Effect of Anticoagulant Therapy for 6 Weeks vs 3 Months on Recurrence and Bleeding Events in Patients Younger Than 21 Years of Age With Provoked Venous Thromboembolism: The Kids-DOTT Randomized Clinical Trial

Collaborators, Affiliations
Randomized Controlled Trial

Effect of Anticoagulant Therapy for 6 Weeks vs 3 Months on Recurrence and Bleeding Events in Patients Younger Than 21 Years of Age With Provoked Venous Thromboembolism: The Kids-DOTT Randomized Clinical Trial

Neil A Goldenberg et al. JAMA. .

Erratum in

Abstract

Importance: Among patients younger than 21 years of age, the optimal duration of anticoagulant therapy for venous thromboembolism is unknown.

Objective: To test the hypothesis that a 6-week duration of anticoagulant therapy for provoked venous thromboembolism is noninferior to a conventional 3-month therapy duration in patients younger than 21 years of age.

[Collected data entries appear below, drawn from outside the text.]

(** The wire format: [v] as [n] bytes, most or least significant first. *)
Fixpoint le_bytes (n : nat) (v : Z) : list Z :=
  match n with O => [] | S n => v mod 256 :: le_bytes n (v / 256) end.
Definition be_bytes (n : nat) (v : Z) : list Z := rev (le_bytes n v).

Definition append_enc (o : append_op) : list Z :=
  match o with
  | AByte v => [v mod 256]
  | ABytes l => l
  | AStr l => l ++ [0]
  | AUi16 v => be_bytes 2 v
  | AUi16_rv v => le_bytes 2 v
  | AUi32 v => be_bytes 4 v
  | AUi32_rv v => le_bytes 4 v
  | AUi64 v => be_bytes 8 v
  | AUi64_rv v => le_bytes 8 v
  end.

Definition append_valid (o : append_op) : Prop :=
  match o with
  | ABytes l => l <> [] /\ Forall is_byte l
  | AStr l => Forall is_byte l
  | _ => True
  end.

Lemma byte_at_div v k : 0 <= k -> byte_at v k = (v / 2 ^ k) mod 256.
Proof. intros. unfold byte_at. by rewrite land_ff, Z.shiftr_div_pow2. Qed.

Lemma is_byte_mod v : is_byte (v mod 256).
Proof. unfold is_byte. by apply Z.mod_pos_bound. Qed.

Lemma le_bytes_range n v : Forall is_byte (le_bytes n v).
Proof. revert v. induction n; intros; constructor; auto using is_byte_mod. Qed.

Lemma be_bytes_range n v : Forall is_byte (be_bytes n v).
Proof. apply Forall_rev, le_bytes_range. Qed.

Lemma zlen_le_bytes n v : zlen (le_bytes n v) = Z.of_nat n.
Proof. revert v. induction n; intros; [done|]. simpl. rewrite zlen_cons, IHn. lia. Qed.

Lemma zlen_be_bytes n v : zlen (be_bytes n v) = Z.of_nat n.
Proof. unfold be_bytes, zlen. rewrite length_rev. apply zlen_le_bytes. Qed.

(** Every appender is one [ob_put] of its encoding. *)
Lemma append_run_put o b h :
  append_valid o -> append_run o b h = ob_put b (append_enc o) h.
Proof.
  destruct o; simpl; intros Hv; try done.
  - destruct Hv as [Hne _]. unfold ob_append_bytes.
    erewrite HM_bind_Ret; [done|]. apply hassert_true, Z.ltb_lt.
    destruct l; [done|]. rewrite zlen_cons. pose proof (zlen_nonneg l). lia.
  - unfold ob_append_str, ob_append_bytes.
    erewrite HM_bind_Ret; [done|]. apply hassert_true, Z.ltb_lt.
    rewrite zlen_app. pose proof (zlen_nonneg l). change (zlen [0]) with 1. lia.
  - unfold ob_append_ui16. rewrite !byte_at_div by lia. by rewrite Z.div_1_r.
  - unfold ob_append_ui16_rv. rewrite !byte_at_div by lia. by rewrite Z.div_1_r.
  - unfold ob_append_ui32. rewrite !byte_at_div by lia. unfold be_bytes; simpl.
    by rewrite !Z.div_div, Z.div_1_r by lia.
  - unfold ob_append_ui32_rv. rewrite !byte_at_div by lia. simpl.
    by rewrite !Z.div_div, Z.div_1_r by lia.
  - unfold ob_append_ui64. rewrite !byte_at_div by lia. unfold be_bytes; simpl.
    by rewrite !Z.div_div, Z.div_1_r by lia.
  - unfold ob_append_ui64_rv. rewrite !byte_at_div by lia. simpl.
    by rewrite !Z.div_div, Z.div_1_r by lia.
Qed.

Lemma append_enc_range o : append_valid o -> Forall is_byte (append_enc o).
Proof.
  destruct o; cbn [append_enc append_valid]; intros Hv;
    auto using le_bytes_range, be_bytes_range.
  - constructor; [apply is_byte_mod | constructor].
  - tauto.
  - apply Forall_app_2; [done|]. constructor; [unfold is_byte; lia | constructor].
Qed.

Lemma append_enc_nonempty o : append_valid o -> append_enc o <> [].
Proof. destruct o; simpl; try done; [tauto|]. intros _. by destruct l. Qed.

(** The abstract view of a buffer: the bytes written, or [None] after an
    overrun, when the contents are no longer meaningful. *)
Definition ob_abs h b : option (list Z) :=
  if ob_overrun b then None else Some (ob_contents h b).

Lemma in_bounds_not_overrun h b : heap_ok h -> ob_wf h b -> in_bounds b -> ob_overrun b = false.
Proof.
  intros Hh Hw [? ?]. pose proof (wf_allocSize _ _ Hh Hw). unfold ob_overrun.
  apply Z.ltb_ge. case_match; lia.
Qed.

(** ** Reading *)

Lemma readable_spec b n :
  0 <= position b -> 0 <= n -> position b + n <= SIZE_MAX ->
  readable b n = true <-> position b + n <= sizeLimit b /\ position b + n <= allocSize b.
Proof.
  intros. unfold readable, test_offset. rewrite sz_small by lia.
  do 2 zcase; simpl; split; try done; lia.
Qed.

(** The byte at [position + i], for an index inside the allocation. *)
Lemma ob_byte_ok h b i :
  heap_ok h -> ob_wf h b -> 0 <= i -> position b + i < allocSize b ->
  exists p blk x, ob_bytes b = Some p /\ h !! p.1 = Some blk /\
    zlookup (p.2 + (position b + i)) blk = Some x /\ is_byte x /\ ob_byte b i h = Ret (x, h).
Proof.
  intros Hh Hw Hi Hlt. pose proof Hw as [Hp _ _ Hm _]. unfold ob_byte.
  destruct (ob_bytes b) as [p|]; [|lia]. destruct Hm as (? & ? & blk & Hb & ?).
  destruct (load_ok h (ptr_add p (position b + i)) blk Hb) as (x & Hx & Hl); [simpl; lia|].
  exists p, blk, x. split; [done|]. split; [done|]. split; [done|]. split.
  - destruct (Hh _ _ Hb) as [_ Hby]. eapply Forall_lookup_1; [exact Hby|].
    revert Hx. unfold zlookup. simpl. case_match; [done|eauto].
  - erewrite HM_bind_Ret by done. unfold hread. by rewrite Hl.
Qed.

Design, setting, and participants: Randomized clinical trial involving 417 patients younger than 21 years of age with acute, provoked venous thromboembolism enrolled at 42 centers in 5 countries from 2008-2021. The main exclusions were severe anticoagulant deficiencies or prior venous thromboembolism. Patients without persistent antiphospholipid antibodies and whose thrombi were resolved or not completely occlusive upon repeat imaging at 6 weeks after diagnosis underwent randomization. The final visit for the primary end points occurred in January 2021.

Interventions: Total duration for anticoagulant therapy of 6 weeks (n = 207) vs 3 months (n = 210) for provoked venous thromboembolism.

Main outcomes and measures: The primary efficacy and safety end points were centrally adjudicated symptomatic recurrent venous thromboembolism and clinically relevant bleeding events within 1 year blinded to treatment group. The primary analysis was noninferiority in the per-protocol population. The noninferiority boundary incorporated a bivariate trade-off that included an absolute increase of 0% in symptomatic recurrent venous thromboembolism with an absolute risk reduction of 4% in clinically relevant bleeding events (1 of 3 points on the bivariate noninferiority boundary curve).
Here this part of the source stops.